● **Exercise objective**
Set down exactly the stretch of lines below that opens at the line containing "(** How far" and continues through the last line of the entries, and nothing else.

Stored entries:
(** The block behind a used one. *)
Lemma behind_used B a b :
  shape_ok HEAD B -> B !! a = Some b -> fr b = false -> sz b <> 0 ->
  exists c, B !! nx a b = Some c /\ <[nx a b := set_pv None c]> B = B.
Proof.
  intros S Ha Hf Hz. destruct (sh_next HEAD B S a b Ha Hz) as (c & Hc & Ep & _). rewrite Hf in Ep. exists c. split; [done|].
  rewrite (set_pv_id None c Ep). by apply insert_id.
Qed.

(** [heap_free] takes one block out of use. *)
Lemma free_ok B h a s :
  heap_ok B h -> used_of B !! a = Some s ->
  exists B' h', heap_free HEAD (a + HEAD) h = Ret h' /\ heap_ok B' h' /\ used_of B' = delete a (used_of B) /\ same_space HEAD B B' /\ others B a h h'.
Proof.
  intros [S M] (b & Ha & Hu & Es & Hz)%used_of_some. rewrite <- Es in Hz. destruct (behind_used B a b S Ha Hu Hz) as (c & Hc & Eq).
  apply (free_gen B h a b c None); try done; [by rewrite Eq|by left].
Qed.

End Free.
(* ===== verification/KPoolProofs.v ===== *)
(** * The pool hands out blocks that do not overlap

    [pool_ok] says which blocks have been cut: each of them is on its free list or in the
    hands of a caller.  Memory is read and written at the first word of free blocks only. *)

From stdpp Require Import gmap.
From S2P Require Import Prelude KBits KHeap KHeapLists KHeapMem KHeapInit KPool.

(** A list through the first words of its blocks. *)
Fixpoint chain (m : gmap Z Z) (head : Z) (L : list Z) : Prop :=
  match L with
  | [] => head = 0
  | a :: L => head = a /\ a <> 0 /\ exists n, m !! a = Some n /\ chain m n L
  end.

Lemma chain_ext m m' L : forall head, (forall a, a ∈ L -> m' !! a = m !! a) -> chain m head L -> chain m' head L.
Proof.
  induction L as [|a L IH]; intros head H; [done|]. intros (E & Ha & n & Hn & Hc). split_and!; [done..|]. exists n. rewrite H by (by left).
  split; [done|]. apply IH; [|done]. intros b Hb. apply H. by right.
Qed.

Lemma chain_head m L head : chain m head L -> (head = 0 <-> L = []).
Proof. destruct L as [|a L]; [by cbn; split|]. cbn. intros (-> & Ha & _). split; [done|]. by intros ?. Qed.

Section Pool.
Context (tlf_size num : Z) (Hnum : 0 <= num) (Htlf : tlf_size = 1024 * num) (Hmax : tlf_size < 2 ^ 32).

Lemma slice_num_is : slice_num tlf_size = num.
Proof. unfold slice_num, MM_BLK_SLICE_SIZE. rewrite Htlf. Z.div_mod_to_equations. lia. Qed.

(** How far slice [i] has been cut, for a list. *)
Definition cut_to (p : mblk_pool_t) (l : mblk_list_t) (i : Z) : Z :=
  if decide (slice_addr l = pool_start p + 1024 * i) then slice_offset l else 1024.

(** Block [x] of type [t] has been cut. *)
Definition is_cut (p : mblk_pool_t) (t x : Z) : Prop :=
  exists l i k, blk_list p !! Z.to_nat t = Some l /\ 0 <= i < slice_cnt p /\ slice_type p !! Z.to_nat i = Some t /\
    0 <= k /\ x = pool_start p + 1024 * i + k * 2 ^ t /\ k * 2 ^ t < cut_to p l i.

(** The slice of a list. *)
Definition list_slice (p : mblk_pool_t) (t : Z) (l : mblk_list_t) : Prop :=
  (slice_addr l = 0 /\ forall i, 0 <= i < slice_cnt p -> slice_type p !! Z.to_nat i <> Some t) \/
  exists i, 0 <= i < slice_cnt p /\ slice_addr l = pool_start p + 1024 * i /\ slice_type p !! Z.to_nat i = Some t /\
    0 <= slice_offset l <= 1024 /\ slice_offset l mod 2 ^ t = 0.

● **Answer area**
(** How far slice [i] has been cut, for a list. *)
Definition cut_to (p : mblk_pool_t) (l : mblk_list_t) (i : Z) : Z :=
  if decide (slice_addr l = pool_start p + 1024 * i) then slice_offset l else 1024.

(** Block [x] of type [t] has been cut. *)
Definition is_cut (p : mblk_pool_t) (t x : Z) : Prop :=
  exists l i k, blk_list p !! Z.to_nat t = Some l /\ 0 <= i < slice_cnt p /\ slice_type p !! Z.to_nat i = Some t /\
    0 <= k /\ x = pool_start p + 1024 * i + k * 2 ^ t /\ k * 2 ^ t < cut_to p l i.

(** The slice of a list. *)
Definition list_slice (p : mblk_pool_t) (t : Z) (l : mblk_list_t) : Prop :=
  (slice_addr l = 0 /\ forall i, 0 <= i < slice_cnt p -> slice_type p !! Z.to_nat i <> Some t) \/
  exists i, 0 <= i < slice_cnt p /\ slice_addr l = pool_start p + 1024 * i /\ slice_type p !! Z.to_nat i = Some t /\
    0 <= slice_offset l <= 1024 /\ slice_offset l mod 2 ^ t = 0.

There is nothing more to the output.